## INFORMATION SUPPLIED
(* ===== verification/Lease.v ===== *)
(** * Fenced locks on an object store

    The lease protocol of [ailake-store/src/object_store_backend.rs]: a lock is an
    object holding an owner, a fencing token and an expiry; it is taken, renewed
    and released with conditional writes.  Each backend remembers the lock it
    holds.  Every request to the object store ([head], [get], [put_opts]) is one
    step of [step], so calls of any number of backends interleave between their
    requests; requests may fail, a failed write may have been applied, and every
    step reads its own clock.  The object store is the documented one: a
    conditional write succeeds exactly when the version still matches. *)

From S2P Require Import Prelude Core.

(* ------------------------------------------------------------------ *)
(** ** Lease objects                                                   *)
(* ------------------------------------------------------------------ *)

Definition LOCK_LEASE_MS : Z := 120000.

Definition LF : Ascii.ascii := Ascii.Ascii false true false true false false false false.
Definition CR : Ascii.ascii := Ascii.Ascii true false true true false false false false.
Definition newline : string := String LF "".

Fixpoint strip_cr (s : string) : string :=
  match s with
  | EmptyString => EmptyString
  | String c EmptyString => if Ascii.eqb c CR then EmptyString else s
  | String c s' => String c (strip_cr s')
  end.

(** [str::lines]. *)
Fixpoint lines_from (cur s : string) : list string :=
  match s with
  | EmptyString => match cur with EmptyString => [] | _ => [cur] end
  | String c s =>
      if Ascii.eqb c LF then strip_cr cur :: lines_from "" s
      else lines_from (cur +:+ String c "") s
  end.
Definition lines (s : string) : list string := lines_from "" s.

Fixpoint find_map {A B} (f : A → option B) (l : list A) : option B :=
  match l with
  | [] => None
  | x :: l => match f x with Some y => Some y | None => find_map f l end
  end.

Definition lease_text (owner : string) (fencing_token expires_ms : Z) : string :=
  "owner=" +:+ owner +:+ newline +:+ "fence=" +:+ to_string fencing_token +:+ newline +:+
  "expires_ms=" +:+ to_string expires_ms +:+ newline.

Definition lease_payload (now_ms : Z) (owner : string) (fencing_token : Z) : string :=
  lease_text owner fencing_token (now_ms + LOCK_LEASE_MS).

Definition lease_owner_fence_and_expiry (text : string)
    : option string * option Z * option Z :=
  (find_map (strip_prefix "owner=") (lines text),
   find_map (λ line, rest ← strip_prefix "fence=" line; parse_u64 rest) (lines text),
   find_map (λ line, rest ← strip_prefix "expires_ms=" line; parse_u64 rest) (lines text)).

Definition lease_owner (text : string) : option string := (lease_owner_fence_and_expiry text).1.1.
Definition lease_fence (text : string) : option Z := (lease_owner_fence_and_expiry text).1.2.
Definition lease_expiry (text : string) : option Z := (lease_owner_fence_and_expiry text).2.

Definition lease_is_expired (now_ms last_modified_ms : Z) (text : string) : bool :=
  match lease_expiry text with
  | Some expires => bool_decide (expires ≤ now_ms)
  | None => bool_decide (saturating_sub now_ms (Z.max last_modified_ms 0) > LOCK_LEASE_MS)
  end.

(** ** Locations *)

(** [str::split_once] at a string. *)
Fixpoint split_once_str (sep s : string) : option (string * string) :=
  match strip_prefix sep s with
  | Some rest => Some (EmptyString, rest)
  | None =>
      match s with
      | EmptyString => None
      | String c s =>
          match split_once_str sep s with Some (l, r) => Some (String c l, r) | None => None end
      end
  end.

Definition slash : Ascii.ascii := Ascii.Ascii true true true true false true false false.

Fixpoint trim_start_slashes (s : string) : string :=
  match s with
  | String c s' => if Ascii.eqb c slash then trim_start_slashes s' else s
  | EmptyString => EmptyString
  end.

(** The prefix of a backend ends with a slash unless it is empty. *)
Definition backend_prefix (prefix : string) : string :=
  if bool_decide (prefix ≠ "") && negb (ends_with "/" prefix) then prefix +:+ "/" else prefix.

(** The object key of a path, before [Path::from]. *)
Definition resolve (prefix path : string) : string :=
  match split_once_str "://" path with
  | Some (_, after_scheme) =>
      match split_once slash after_scheme with Some (_, key) => key | None => "" end
  | None => prefix +:+ trim_start_slashes path
  end.

(* ------------------------------------------------------------------ *)
(** ** The protocol                                                    *)
(* ------------------------------------------------------------------ *)

Record HeldLock : Type := mk_held { owner : string; fencing_token : Z }.

(** The lock object with its version (ETag) and modification time. *)
Record object : Type := mk_object { version : Z; data : string; last_modified : Z }.

Inductive PutMode : Type := Create | Update (v : Z).
Inductive put_result : Type := PutOk | Precondition | AlreadyExists | NotFound.

(** A conditional write, given the version a write would create. *)
Definition put_opts (next now : Z) (payload : string) (mode : PutMode) (o : option object)
    : option object * put_result :=
  match mode, o with
  | Create, None => (Some (mk_object next payload now), PutOk)
  | Create, Some _ => (o, AlreadyExists)
  | Update v, Some cur =>
      if decide (v = version cur) then (Some (mk_object next payload now), PutOk)
      else (o, Precondition)
  | Update _, None => (o, NotFound)
  end.

(** Where a call is, between two requests. *)
Inductive pc : Type :=
| Idle
| AcquireHead (own : string)
| AcquireGet (own : string) (v modified : Z)
| AcquirePut (own : string) (next_fence : Z) (mode : PutMode)
| AcquireRetry
| RenewHead (h : HeldLock)
| RenewGet (h : HeldLock) (v modified : Z)
| RenewPut (h : HeldLock) (v : Z)
| ReleaseHead (h : HeldLock)
| ReleaseGet (h : HeldLock) (v : Z)
| ReleasePut (h : HeldLock) (v : Z)
| CheckHead (h : HeldLock)
| CheckGet (h : HeldLock) (v modified : Z).

(** What a call returns. *)
Inductive answer : Type :=
| Acquired (token : Z) | NotAcquired
| Renewed (b : bool)
| Released
| Fence (b : bool)
| Failed.

(** The rest of the world a request sees: the object, the next version, and the
    lock the calling backend remembers. *)
Record env : Type := mk_env { obj : option object; next_version : Z; remembered : option HeldLock }.

Definition with_obj (e : env) (o : option object) : env := mk_env o (next_version e) (remembered e).
Definition bump_version (e : env) (o : option object) : env :=
  mk_env o (next_version e + 1) (remembered e).
Definition remember (e : env) (h : HeldLock) : env := mk_env (obj e) (next_version e) (Some h).
Definition forget (e : env) : env := mk_env (obj e) (next_version e) None.

Definition owns (h : HeldLock) (text : string) : bool :=
  bool_decide (lease_owner text = Some (owner h)) &&
  bool_decide (lease_fence text = Some (fencing_token h)).

(** One request of a call, at its own clock. *)
Definition advance (now : Z) (p : pc) (e : env) : env * pc * option answer :=
  match p with
  | Idle => (e, Idle, None)
  (* try_acquire_lock_fenced *)
  | AcquireHead own =>
      match obj e with
      | Some o => (e, AcquireGet own (version o) (last_modified o), None)
      | None => (e, AcquirePut own 1 Create, None)
      end
  | AcquireGet own v modified =>
      match obj e with
      | Some o =>
          if negb (lease_is_expired now modified (data o)) then (e, Idle, Some NotAcquired)
          else (e, AcquirePut own (saturating_add 64 (default 0 (lease_fence (data o))) 1) (Update v), None)
      | None => (e, Idle, Some Failed)
      end
  | AcquirePut own next_fence mode =>
      let '(o, r) := put_opts (next_version e) now (lease_payload now own next_fence) mode (obj e) in
      match r with
      | PutOk => (remember (bump_version e o) (mk_held own next_fence), Idle, Some (Acquired next_fence))
      | Precondition | AlreadyExists => (e, Idle, Some NotAcquired)
      | NotFound => (e, AcquireRetry, None)
      end
  | AcquireRetry => (e, AcquireRetry, None)
  (* renew_lock_fenced *)
  | RenewHead h =>
      match obj e with
      | Some o => (e, RenewGet h (version o) (last_modified o), None)
      | None => (forget e, Idle, Some (Renewed false))
      end
  | RenewGet h v modified =>
      match obj e with
      | Some o =>
          if negb (owns h (data o)) || lease_is_expired now modified (data o)
          then (forget e, Idle, Some (Renewed false))
          else (e, RenewPut h v, None)
      | None => (e, Idle, Some Failed)
      end
  | RenewPut h v =>
      let '(o, r) := put_opts (next_version e) now (lease_payload now (owner h) (fencing_token h))
                       (Update v) (obj e) in
      match r with
      | PutOk => (bump_version e o, Idle, Some (Renewed true))
      | Precondition => (e, Idle, Some (Renewed false))
      | AlreadyExists | NotFound => (e, Idle, Some Failed)
      end
  (* release_lock_fenced *)
  | ReleaseHead h =>
      match obj e with
      | Some o => (e, ReleaseGet h (version o), None)
      | None => (forget e, Idle, Some Released)
      end
  | ReleaseGet h v =>
      match obj e with
      | Some o =>
          if owns h (data o) then (e, ReleasePut h v, None) else (forget e, Idle, Some Released)
      | None => (forget e, Idle, Some Released)
      end
  | ReleasePut h v =>
      let '(o, r) := put_opts (next_version e) now
                       (lease_text (owner h) (fencing_token h) (saturating_sub now 1))
                       (Update v) (obj e) in
      match r with
      | PutOk => (forget (bump_version e o), Idle, Some Released)
      | Precondition => (forget e, Idle, Some Released)
      | AlreadyExists | NotFound => (e, Idle, Some Failed)
      end
  (* check_lock_fence *)
  | CheckHead h =>
      match obj e with
      | Some o => (e, CheckGet h (version o) (last_modified o), None)
      | None => (e, Idle, Some (Fence false))
      end
  | CheckGet h _ modified =>
      match obj e with
      | Some o => (e, Idle, Some (Fence (owns h (data o) && negb (lease_is_expired now modified (data o)))))
      | None => (e, Idle, Some Failed)
      end
  end.

(** The calls a client can make, and where they start: the ones that need a held
    lock answer at once when the backend does not remember that token. *)
Inductive call : Type :=
| CallAcquire (own : string)
| CallRenew (token : Z)
| CallRelease (token : Z)
| CallCheck (token : Z).

Definition begin (c : call) (r : option HeldLock) : pc * option answer :=
  match c with
  | CallAcquire own => (AcquireHead own, None)
  | CallRenew token =>
      match r with
      | Some h => if decide (fencing_token h = token) then (RenewHead h, None) else (Idle, Some (Renewed false))
      | None => (Idle, Some (Renewed false))
      end
  | CallRelease token =>
      match r with
      | Some h => if decide (fencing_token h = token) then (ReleaseHead h, None) else (Idle, Some Released)
      | None => (Idle, Some Released)
      end
  | CallCheck token =>
      match r with
      | Some h => if decide (fencing_token h = token) then (CheckHead h, None) else (Idle, Some (Fence false))
      | None => (Idle, Some (Fence false))
      end
  end.

(** The unfenced methods use the remembered token. *)
Definition begin_renew_lock (r : option HeldLock) : pc * option answer :=
  match r with Some h => begin (CallRenew (fencing_token h)) r | None => (Idle, Some (Renewed false)) end.
Definition begin_release_lock (r : option HeldLock) : pc * option answer :=
  match r with Some h => begin (CallRelease (fencing_token h)) r | None => (Idle, Some Released) end.

(** ** The system of backends *)

(** Tasks are numbered; each belongs to a backend. *)
Record world : Type := mk_world {
  lock_object : option object;
  versions : Z;
  held : gmap nat HeldLock;
  tasks : gmap nat (nat * pc);
}.

Definition env_of (w : world) (b : nat) : env := mk_env (lock_object w) (versions w) (held w !! b).
Definition set_held (m : gmap nat HeldLock) (b : nat) (h : option HeldLock) : gmap nat HeldLock :=
  match h with Some h => <[b := h]> m | None => delete b m end.
Definition world_of (w : world) (b t : nat) (e : env) (p : pc) : world :=
  mk_world (obj e) (next_version e) (set_held (held w) b (remembered e)) (<[t := (b, p)]> (tasks w)).

(** The owner tokens the backend makes up are one line each. *)
Definition call_ok (c : call) : Prop :=
  match c with CallAcquire own => no_char LF own = true ∧ no_char CR own = true | _ => True end.

Inductive step : world → option answer → world → Prop :=
(** a task makes a call *)
| step_call w t b c p a :
    tasks w !! t = Some (b, Idle) → call_ok c → begin c (held w !! b) = (p, a) →
    step w a (world_of w b t (env_of w b) p)
(** the object vanished under an update: the call starts over with a new owner token *)
| step_retry w t b own :
    tasks w !! t = Some (b, AcquireRetry) → call_ok (CallAcquire own) →
    step w None (world_of w b t (env_of w b) (AcquireHead own))
(** a request is answered *)
| step_request w t b p now e' p' a :
    tasks w !! t = Some (b, p) → advance now p (env_of w b) = (e', p', a) →
    step w a (world_of w b t e' p')
(** a request fails, without effect *)
| step_fault w t b p :
    tasks w !! t = Some (b, p) →
    step w (Some Failed) (world_of w b t (env_of w b) Idle)
(** a request is applied but its answer is lost *)
| step_lost w t b p now e' p' a :
    tasks w !! t = Some (b, p) → advance now p (env_of w b) = (e', p', a) →
    step w (Some Failed)
      (world_of w b t (mk_env (obj e') (next_version e') (held w !! b)) Idle).

Inductive steps : world → list (option answer) → world → Prop :=
| steps_nil w : steps w [] w
| steps_snoc w as_ w' a w'' : steps w as_ w' → step w' a w'' → steps w (as_ ++ [a]) w''.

## WHAT IS BEING ASKED
Lines that contain "store" are the result; find them in the entries above and copy each one.

## YOUR RESPONSE
(** * Fenced locks on an object store
    The lease protocol of [ailake-store/src/object_store_backend.rs]: a lock is an
    holds.  Every request to the object store ([head], [get], [put_opts]) is one
    step reads its own clock.  The object store is the documented one: a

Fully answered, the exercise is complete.